→ TASK DESCRIPTION
Which lines run from the one containing "sale = true) sample." to the end of the listing below? Write them out exactly, both ends included, with nothing else.

→ RAW DATA
-.-.-

(** X10. What the sale_amount schema says of a rejected value: a value that
    is not a float, an integer inside the interval included, is reported as
    'expected float' and the range is not consulted; a float not at least
    2.50, which a NaN is, is reported against the minimum; a float at least
    2.50 and not at most 1450.99 against the maximum. Each time it is the
    only error, at [sale_amount], and the state is untouched. *)
Theorem sale_amount_diagnosis (sale : row) (v : pyval) (st : state) :
  sale !! "sale_amount" = Some v ->
  let fails c m :=
    Schema_call SaleAmount.schema sale st
    = (Raise (MultipleInvalid [at_key "sale_amount" c m]), st) in
  ((forall f, v <> PyFloat f) ->
     fails cTypeInvalid (Percent "expected %s" (PyStr "float"))) /\
  (forall f, v = PyFloat f -> PrimFloat.leb 2.50%float f = false ->
     fails cRangeInvalid (Percent "value must be at least %s" (PyFloat 2.50%float))) /\
  (forall f, v = PyFloat f -> PrimFloat.leb 2.50%float f = true ->
     PrimFloat.leb f 1450.99%float = false ->
     fails cRangeInvalid (Percent "value must be at most %s" (PyFloat 1450.99%float))) /\
  PrimFloat.leb 2.50%float nan = false.
Proof.
  intros Hv fails. subst fails. cbn beta. rewrite sale_amount_call, Hv.
  split; [|split; [|split]].
  - intros Hnf. destruct v as [ | | |f| | ]; try reflexivity. now destruct (Hnf f).
  - intros f -> Hlo. now rewrite Hlo.
  - intros f -> Hlo Hhi. now rewrite Hlo, Hhi.
  - reflexivity.
Qed.

(** X11. The date-format schema on a row that holds a timestamp: when it is
    a string that parses, the schema passes without reading the clock and
    the validated row holds the parsed [datetime] at [timestamp] and every
    other field as it was; when it is not a string, a [TypeError] leaves
    both date schemas, which is not a validation error. *)
Theorem format_schema_on_a_row (sale : row) (v : pyval) (st : state) :
  sale !! "timestamp" = Some v ->
  (forall str d, v = PyStr str -> _strptime str default_fmt = Some d ->
     exists out,
       Schema_call DateFormat.schema sale st = (Return out, st) /\
       out !! "timestamp" = Some (PyDatetime d) /\
       forall k, k <> "timestamp" -> out !! k = sale !! k) /\
  ((forall str, v <> PyStr str) ->
     Schema_call DateFormat.schema sale st = (Raise TypeError, st) /\
     Schema_call DateSanity.schema sale st = (Raise TypeError, st)).
Proof.
  intros Hv. rewrite date_format_call, date_sanity_call, Hv. split.
  - intros str d -> Hp. rewrite Hp. eexists. split; [reflexivity|]. split.
    + apply lookup_insert_eq.
    + intros k Hk. now apply lookup_insert_ne.
  - intros Hstr. destruct v as [ | | | |str| ]; try (split; reflexivity).
    now destruct (Hstr str).
Qed.

Lemma cmp_tuple_le_trans (x y z : list Z) :
  length x = length y -> length y = length z ->
  datetime._cmp_tuple x y <> Gt -> datetime._cmp_tuple y z <> Gt ->
  datetime._cmp_tuple x z <> Gt.
Proof.
  revert y z. induction x as [|a x IH]; intros [|b y] [|c z] Hxy Hyz;
    cbn in Hxy, Hyz; try discriminate; cbn [datetime._cmp_tuple].
  injection Hxy as Hxy. injection Hyz as Hyz.
  destruct (Z.compare_spec a b) as [Eab|Eab|Eab];
    destruct (Z.compare_spec b c) as [Ebc|Ebc|Ebc];
    destruct (Z.compare_spec a c) as [Eac|Eac|Eac];
    intros H1 H2; try congruence; try lia.
  now apply IH with y.
Qed.

Lemma le_trans (a b c : datetime.t) :
  datetime.le a b = true -> datetime.le b c = true -> datetime.le a c = true.
Proof.
  unfold datetime.le, datetime._cmp. intros Hab Hbc.
  pose proof (cmp_tuple_le_trans (datetime._getstate a) (datetime._getstate b)
                                 (datetime._getstate c) eq_refl eq_refl) as T.
  destruct (datetime._cmp_tuple (datetime._getstate a) (datetime._getstate b));
    destruct (datetime._cmp_tuple (datetime._getstate b) (datetime._getstate c));
    try discriminate;
    destruct (datetime._cmp_tuple (datetime._getstate a) (datetime._getstate c));
    try reflexivity; exfalso; apply T; congruence.
Qed.

Lemma future_later (now now' : datetime.t) (sale : row) :
  datetime.le now now' = true -> future now' sale = true -> future now sale = true.
Proof.
  unfold future. intros Hle. destruct (parsed sale) as [d|]; [|discriminate].
  rewrite !gt_not_le. intros Hf.
  destruct (datetime.le d now) eqn:Hd; [|reflexivity].
  now rewrite (le_trans d now now' Hd Hle) in Hf.
Qed.

Lemma filter_length_le {A} (p q : A -> bool) (l : list A) :
  (forall x, p x = true -> q x = true) ->
  (length (List.filter p l) <= length (List.filter q l))%nat.
Proof.
  intros Hpq. induction l as [|x l IH]; cbn; [lia|].
  destruct (p x) eqn:Hp.
  - rewrite (Hpq x Hp). cbn. lia.
  - destruct (q x); cbn; lia.
Qed.

(** X12. Time only ever helps a row in the sanity check: a row the schema
    passes when the clock reads [now] passes at every later reading, so
    that over a table whose timestamps are all strings a run under a clock
    fixed at a later time never counts more errors than a run under a clock
    fixed at an earlier one. *)
Theorem accepted_rows_stay_accepted (now now' : datetime.t) :
  datetime.le now now' = true ->
  (forall sale : row,
      (exists out, verdict DateSanity.schema sale now = Return out) ->
      exists out, verdict DateSanity.schema sale now' = Return out) /\
  (forall st st' : state,
      sales st = sales st' ->
      Forall (fun sale => checkable "timestamp" sale = true) (sales st) ->
      (forall n, clock st n = now) ->
      (forall n, clock st' n = now') ->
      (error_count (snd (DateSanity.cell st'))
       <= error_count (snd (DateSanity.cell st)))%Z).
Proof.
  intros Hle. split.
  - intros sale [out Hout]. unfold verdict in *. rewrite date_sanity_call in *.
    destruct (sale !! "timestamp") as [[ | | | |str| ]|]; try discriminate.
    destruct (_strptime str default_fmt) as [d|]; [|discriminate].
    cbn [clock tick blank] in *.
    destruct (datetime.le d now) eqn:Hd; [|discriminate].
    rewrite (le_trans d now now' Hd Hle). eauto.
  - intros st st' Hs Hall Hnow Hnow'. unfold DateSanity.cell.
    rewrite !count_errors_run.
    destruct (date_sanity_run (items (sales st)) (set_error_count 0 st))
      as [s1 [R1 [_ [_ E1]]]]; [now rewrite items_snd|].
    destruct (date_sanity_run (items (sales st')) (set_error_count 0 st'))
      as [s2 [R2 [_ [_ E2]]]]; [now rewrite items_snd, <- Hs|].
    rewrite R1, R2. cbn [snd].
    rewrite E1 by (intros n; cbn; now rewrite !Hnow).
    rewrite E2 by (intros n; cbn; now rewrite !Hnow').
    cbn [clock set_error_count error_count]. rewrite !items_snd, <- Hs, Hnow, Hnow'.
    unfold count_rows.
    pose proof (filter_length_le (future now') (future now) (sales st)
                                 (fun x => future_later now now' x Hle)).
    lia.
Qed.

End Runs.

(* ===================================================================== *)
(** ** The properties of whole runs, at concrete tables *)
(* ===================================================================== *)

Lemma X1_witness :
  In (@DateSanity.schema ref_strptime, "timestamp") (@notebook_checks ref_strptime) /\
  exists added,
    records (snd (count_errors (@DateSanity.schema ref_strptime) "timestamp"
                               (initial (fun _ => noon) sample))) = [] ++ added /\
    error_count (snd (count_errors (@DateSanity.schema ref_strptime) "timestamp"
                                   (initial (fun _ => noon) sample)))
    = Z.of_nat (length added).
Proof.
  assert (Hin : In (@DateSanity.schema ref_strptime, "timestamp")
                   (@notebook_checks ref_strptime)).
  { right; right; left; reflexivity. }
  split; [exact Hin|].
  pose proof (@counter_matches_log ref_strptime _ _ (initial (fun _ => noon) sample) Hin)
    as W.
  cbn zeta in W. destruct W as [added [H1 [H2 _]]].
  exists added. split; assumption.
Defined.

Lemma X2_witness :
  In (SaleAmount.schema, "sale_amount") (@notebook_checks ref_strptime) /\
  exists added ids,
    records (snd (count_errors SaleAmount.schema "sale_amount"
                               (initial (fun _ => noon) sample))) = [] ++ added /\
    map s_id_of added = map Some ids /\
    sublist ids [0; 1; 2; 3; 4]%Z.
Proof.
  assert (Hin : In (SaleAmount.schema, "sale_amount") (@notebook_checks ref_strptime)).
  { left; reflexivity. }
  split; [exact Hin|].
  exact (@logged_ids_are_row_positions ref_strptime _ _
           (initial (fun _ => noon) sample) Hin).
Defined.

Lemma X3_witness :
  In (@DateFormat.schema ref_strptime, "timestamp")
     [(SaleAmount.schema, "sale_amount"); (@DateFormat.schema ref_strptime, "timestamp")] /\
  sales (initial (fun _ => noon) sample) = sales (initial ticking sample) /\
  fst (@DateFormat.cell ref_strptime (initial (fun _ => noon) sample))
  = fst (@DateFormat.cell ref_strptime (initial ticking sample)).
Proof.
  assert (Hin : In (@DateFormat.schema ref_strptime, "timestamp")
                   [(SaleAmount.schema, "sale_amount");
                    (@DateFormat.schema ref_strptime, "timestamp")]).
  { right; left; reflexivity. }
  split; [exact Hin|]. split; [reflexivity|].
  pose proof (@sale_amount_and_format_ignore_the_clock ref_strptime _ _
                (initial (fun _ => noon) sample) (initial ticking sample) Hin eq_refl)
    as W.
  cbn zeta in W. destruct W as [Hsame _]. exact Hsame.
Defined.

Lemma X4_witness :
  In (SaleAmount.schema, "sale_amount")
     [(SaleAmount.schema, "sale_amount"); (@DateFormat.schema ref_strptime, "timestamp")] /\
  error_count (snd (SaleAmount.cell (snd (SaleAmount.cell (initial (fun _ => noon) sample)))))
  = error_count (snd (SaleAmount.cell (initial (fun _ => noon) sample))).
Proof.
  assert (Hin : In (SaleAmount.schema, "sale_amount")
                   [(SaleAmount.schema, "sale_amount");
                    (@DateFormat.schema ref_strptime, "timestamp")]).
  { left; reflexivity. }
  split; [exact Hin|].
  pose proof (@rerunning_a_cell ref_strptime _ _ (initial (fun _ => noon) sample) Hin)
    as W.
  cbn zeta in W. destruct W as [_ [Hsame _]]. exact Hsame.
Defined.

Lemma sample_timestamps_are_strings :
  Forall (fun sale => checkable "timestamp" sale = true) sample.
Proof. repeat constructor. Defined.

-.-.-

→ RESPONSE BOX
  Forall (fun sale => checkable "timestamp" sale = true) sample.
Proof. repeat constructor. Defined.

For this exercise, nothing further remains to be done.